Should You Detach From Your Family? “Leaving Home”

Should you detach from your family?

In Leaving Home: The Art of Separating From Your Difficult Family (2005), David P. Celani, an experienced clinical psychologist, writes about a topic rarely addressed in self-help books—a topic that some therapists don’t even like to address—how to detach from your family if you so choose.

From the book description:

Giving up family attachments that failed to meet our needs as children…is the hardest psychological task an adult can undertake. Yet the reality is that many adults re-create the most painful aspects of their early relationships with their parents in new relationships with peers and romantic partners, frustrating themselves and discouraging them from leaving their family of origin. Leaving Home emphasizes the life-saving benefits of separating from destructive parents and offers a viable program for personal emancipation.

In an interview for Columbia University Press, Celani states: “Adults who find themselves living with their parents and who have difficulty in leaving their family of origin represent one of the largest groups of mental health patients in the country.”

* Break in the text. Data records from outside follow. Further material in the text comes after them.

(** * MD-Viewer: the trajectory / excitation correlation engine

    A shallow embedding of the analysis code of [app/static/js/viewer.js]:
    bond inference ([MolecularViewer.createBonds]), the temporal aligner
    ([MolecularCharts.findClosestExcitationData]), the spectrum synthesiser
    ([generateEnergyRange], [generateSpectrum], [calculateGlobalYAxisMax])
    and the twist-angle correlation of [createDMABNChart] with its nested
    [findBestComparisonPair].

    Numbers.  A JavaScript number is modelled by [num]: an exact rational,
    one of the two infinities, or NaN.  Rounding of IEEE doubles and the
    sign of zero are not modelled; comparisons and arithmetic on the special
    values follow ECMAScript.  [Math.exp] and [Math.sqrt] are host functions
    and are taken as parameters of the sections that use them. *)

From Stdlib Require Import String QArith Qround Qabs ZArith List Bool Lia Lqa.
From Stdlib Require Import Sorted.
Import ListNotations.

Local Open Scope Q_scope.

(** ** JavaScript numbers *)

Inductive num : Type :=
| Fin (q : Q)
| PInf
| NInf
| NaN.

Definition Qlt_bool (a b : Q) : bool := negb (Qle_bool b a).

(** [a < b] of ECMAScript: false as soon as one side is NaN. *)
Definition nlt (a b : num) : bool :=
  match a, b with
  | NaN, _ | _, NaN => false
  | Fin x, Fin y => Qlt_bool x y
  | NInf, Fin _ | NInf, PInf | Fin _, PInf => true
  | _, _ => false
  end.

(** [a <= b]. *)
Definition nle (a b : num) : bool :=
  match a, b with
  | NaN, _ | _, NaN => false
  | Fin x, Fin y => Qle_bool x y
  | NInf, _ | _, PInf => true
  | _, _ => false
  end.

Definition ngt (a b : num) : bool := nlt b a.
Definition nge (a b : num) : bool := nle b a.

Definition nneg (a : num) : num :=
  match a with
  | Fin x => Fin (- x)
  | PInf => NInf
  | NInf => PInf
  | NaN => NaN
  end.

Definition nadd (a b : num) : num :=
  match a, b with
  | NaN, _ | _, NaN => NaN
  | Fin x, Fin y => Fin (x + y)
  | PInf, NInf | NInf, PInf => NaN
  | PInf, _ | _, PInf => PInf
  | NInf, _ | _, NInf => NInf
  end.

Definition nsub (a b : num) : num := nadd a (nneg b).

(** Sign of a rational: [Gt] positive, [Eq] zero, [Lt] negative. *)
Definition Qsign (x : Q) : comparison := (0 ?= x)%Q.

Definition inf_of (s : comparison) (pos : bool) : num :=
  match s with
  | Eq => NaN
  | Lt => if pos then PInf else NInf
  | Gt => if pos then NInf else PInf
  end.

Definition nmul (a b : num) : num :=
  match a, b with
  | NaN, _ | _, NaN => NaN
  | Fin x, Fin y => Fin (x * y)
  | Fin x, PInf | PInf, Fin x => inf_of (Qsign x) true
  | Fin x, NInf | NInf, Fin x => inf_of (Qsign x) false
  | PInf, PInf | NInf, NInf => PInf
  | PInf, NInf | NInf, PInf => NInf
  end.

Celani explains early in the book that he bases his beliefs on a psychoanalytic theory known as object relations, more specifically “the concept of ‘attachment to bad objects,’ which describes the abandoned, abused, or neglected child’s intense loyalty to the very parent or parents who failed him or her.”

I for one have always found “object relations” to be an odd choice of terminology. As has Carolyn Murphy, presumably, who “explains” this concept further in her satiric piece found in The Primal Whimper: More Readings From the Journal of Polymorphous Perversity:

Psychoanalytic theory postulates that psychological problems begin at a very young age. Indeed, many patients’ deficits are rooted in an early lack of healthy ‘object relations.’ Object relations theories are derived from the supposition that ‘objects who need objects are the luckiest objects in the world’ (Streisand, 1967, line 1).

Whatever you label the theory, though, one thing that’s not in dispute is that receiving love and attention is essential to healthy child development and “people relations.” A metaphor from Celani (from the same interview mentioned above) quantifies such nurturance in an understandable and helpful way:

…(H)ealthy development, which results from a supportive family atmosphere allowing the child’s personality to mature, is akin to getting 20 gallons of high test gasoline in your fuel tank, and once the tank is filled it never runs out. Parents who inadvertently stunt their child’s development through indifference, excessive criticism, humiliation, mockery, or episodes of physical abuse, stall their child’s developmental progress. The child raised in this type of family ends up with an empty emotional fuel tank, remaining close to his parents because the outside world appears to be too daunting to enter, and because he lives in the endless hope of someday receiving the emotional support that will allow him to mature.

An Amazon reader review notes that Celani’s book also helps answer the big question of Why? Why didn’t my parents love me? care for me properly? Celani states:

The question as to why we were abused is a continuation of our defenses, in that it assumes there is an inherent logic in life, and that we could have done something differently to please our parents. The ultimate ‘answer’ to the question of why we were rejected, undernurtured, or punished unfairly is simply bad luck — the same bad luck that allows innocent people to be maimed or killed by drunk drivers every year.

I bought this book from Celani at a conference he presented on personality disorders several years ago. I decided to write this post because of the impressive reviews he’s received from his readers—real people (not objects) like you, perhaps, who’ve struggled mightily with how to detach from your family or dysfunctional caregivers.

One thought on “Should You Detach From Your Family? “Leaving Home”

  1. Hello Ms. Johnson,

    Through a passing suggestion from a true and trusted friend [that is redundant, all my friends are true and trusted I suppose] I just read you brief article on detaching from one’s family. This is most helpful to me. Also, I am voracious for knowledge and I acquire knowledge on some level every time I occasionally view your site.

    Thank you Ms. Johnson for continually posting informative and sporadically brilliantly amusing news on your site.

    I am a dual citizen of the United States and the United Kingdom, I presume you are at the very least Democrat here in the USA. Kudos if you are Democrat…if not you are the most enlightened Republican I have ever heard of, one that is a true and utter rarity.

    Thank you Ms. Johnson for “feeding” my mind, sometimes my mind is famished.

    Be well.

    Sincerely,

    John JSF Murray

    P.S. “Sue” brought me here, “Sue” is my friend.